Este texto foi publicado originalmente na Folha de São Paulo do dia 1 de maio de 1991, data em que o jornalista e escritor mineiro Otto Lara Resende retomava sua coluna, agora na página 2, sob o tradicional titulinho Rio de Janeiro. Sua primeira coluna desta nova fase, portanto, foi publicada justo no dia de seu aniversário, e depois acabou tornando-se título de uma coletânea de suas crônicas - Bom dia para nascer. É um baita exemplo de desenvolvimento de um texto com cadência e ritmo moldados simples e tão somente pela pontuação. Dá gosto ver como é fácil, depois de ter sido tão difícil. Olha ele aí:
Eu não tinha a intenção de dizer logo assim de saída. Mas, já que a Folha me entregou, confesso que sou mesmo antigo. Modelo 1922. O do Centenário da Independência, da Semana de Arte Moderna, do Tenentismo, da fundação do Partido Comunista, da inauguração do radio etc. Suspeito que só eu e o rádio estamos funcionando neste mundo povoado de jovens. Mas juventude tem cura. Eu também já fui jovem. É só esperar.

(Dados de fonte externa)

Lemma boot_map_loop_eq n s l d va pa perm :
  mem_wf s -> free_ok s l -> pgdir_ok s l d -> 0 <= perm < PGSIZE ->
  0 <= va -> va mod PGSIZE = 0 -> va + Z.of_nat n * PGSIZE <= 2 ^ 32 ->
  0 <= pa -> pa mod PGSIZE = 0 -> pa + Z.of_nat n * PGSIZE <= 2 ^ 32 ->
  (forall a, va <= a < va + Z.of_nat n * PGSIZE -> PDX a <> PDX UVPT) ->
  exists s' l' k, boot_map_loop n (page_kva d) (u32 va) (u32 pa) perm s = Ret tt s' /\
    0 <= k <= Z.of_nat n /\ (k < Z.of_nat n -> l' = []) /\ region_mapped s s' l' d va pa perm k /\
    (forall slots, NoDup slots -> (forall i, i ∈ slots -> 0 <= i < NPDENTRIES) ->
       (forall a, va <= a < va + Z.of_nat n * PGSIZE -> PDX a ∈ slots) ->
       Z.of_nat (length l) - missing slots s d <= Z.of_nat (length l') - missing slots s' d).
Proof.
  revert s l va pa. induction n as [|n IH];
    intros s l va pa Hwf Hf Hpd Hperm Hva Hva0 Hvan Hpa Hpa0 Hpan Hu.
  { exists s, l, 0. split_and!; try done. split; try done. intros. by rewrite decide_False by lia. }
  assert (is_u32 va /\ is_u32 pa) as [Hua Hup] by (unfold is_u32, PGSIZE in *; lia).
  cbn [boot_map_loop]. rewrite (u32_id va), (u32_id pa) by done.
  assert (PDX va <> PDX UVPT) as Hu0 by (apply Hu; unfold PGSIZE; lia).
  destruct (boot_map_step s l d va pa perm) as [[-> Hw]|(pte & s1 & s2 & l1 & dr & H1 & Hne & H2 & S & Ht2 & Hl1)]; try done.
  { exists s, [], 0. mstep Hw. split_and!; try lia; try done. split; try done.
    intros. by rewrite decide_False by lia. }
  mstep H1. rewrite (proj2 (Z.eqb_neq pte 0)) by done. mstep H2.
  destruct (IH s2 l1 (va + PGSIZE) (pa + PGSIZE)) as (s' & l' & k & H3 & Hk & Hl & R & Hl2);
    try exact (ps_wf S); try exact (ps_free S); try exact (ps_pd S);
    try done; try (unfold PGSIZE in *; word_lia).
  { intros a Ha. apply Hu. unfold PGSIZE in *. lia. }
  exists s', l', (k + 1). split_and!; try lia; [done|intros; apply Hl; lia| |].
  2: { intros slots Hnd Hin Hsl. etrans; [|apply Hl2; [done..|intros a Ha; apply Hsl; unfold PGSIZE in *; lia]].
       assert (PDX va ∈ slots) as Hvs by (apply Hsl; unfold PGSIZE; lia).
       pose proof (fun i Hi => ps_tbl_other S i (Hin i Hi)) as Ho. destruct Hl1 as [[-> Ht]|[-> Ht]].
       - rewrite (missing_same slots s s2 d); [lia|]. intros i Hi. destruct (decide (i = PDX va)) as [->|]; [|by apply Ho].
         destruct (tbl s d (PDX va)) as [t|] eqn:E; [|done]. by apply (ps_tbl S); [apply Hin|].
       - rewrite (missing_fill slots s s2 d (PDX va)) by (done || intros; by apply Ho). lia. }
  destruct R as [R1 R2 R3 R4 R5]. split; try done; [|by etrans; [exact (ps_mm S)|]].
  intros va' Hva' Hu'. rewrite R4 by done. case_decide as Hin.
  - rewrite decide_True by (unfold PGSIZE in *; lia). do 3 f_equal. lia.
  - destruct (decide (PGNUM va' = PGNUM va)) as [Hp|Hp].
    + rewrite (ps_here S va') by done. rewrite !PGNUM_eq in Hp by done.
      rewrite decide_True by (unfold PGSIZE in *; word_lia). do 2 f_equal. unfold PGSIZE in *. word_lia.
    + rewrite (ps_else S va') by done. rewrite !PGNUM_eq in Hp by done.
      rewrite decide_False; [done|]. unfold PGSIZE in *. word_lia.
Qed.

Bem mais antiga é a origem do Dia do Trabalho. Começou em 1886, com a greve de Chicago. A polícia, claro, compareceu. Resultado: onze mortos – quatro operários e sete policiais. Primeiro e último escore a favor do trabalho. Três anos depois, em 1889, lembrando Chicago, os socialistas de Paris inventaram o Dia do Trabalho.
A data chegou depressa ao Brasil, mais subversiva do que festiva: em 1893. A recente Republica baixou o pau. Vem de longe o axioma: a questão social é uma questão de polícia. Só em 1938 surgiu aqui, oficial, o Dia do Trabalho. Também dia do pelego e do culto à personalidade do ditador. Em 1949, finalmente, a data virou lei. Lei e feriado.
Mês de Maria, mês das noivas, mês de flor-de-maio, maio sugere pureza e céu azul. “Só para meu amor é sempre maio” – cantou o primeiro poeta, Camões. Um dos últimos, Drummond, escreveu uma “Carta aos nascidos em maio”. Viu neles uma predestinação lírica, a que chamou o princípio de maio.
Em maio, e no dia primeiro, nasceram José de Alencar (1829) e Afonso Arinos (1868). Dois escritores, dois verdes. O indianista e o sertanista. Ambos enfática e ecologicamente brasileiros. Não será mera coincidência a data de certidão de nascimento do Brasil. A carta de Pero Vaz de Caminha é de primeiro de maio de 1500. Como o Brasil também é Touro, está difícil de pegá-lo à unha. Mais poeta que escrivão, Caminha foi o primeiro ufanista. Também pudera: em 1500 tudo ainda estava por ser destruído.
Só depois chegaram a inflação, a corrupção e a dívida externa. Há dez anos, em 1981, para celebrar o Dia do Trabalho, houve a explosão do Riocentro. Planejada em segredo, ao contrário da explosão de ontem em São Paulo, vem agora a furo a farsa do inquérito militar. Dá até vergonha de ser brasileiro. Maio, porém, está aí. Primeiro de maio: bom dia para começar. Ou recomeçar.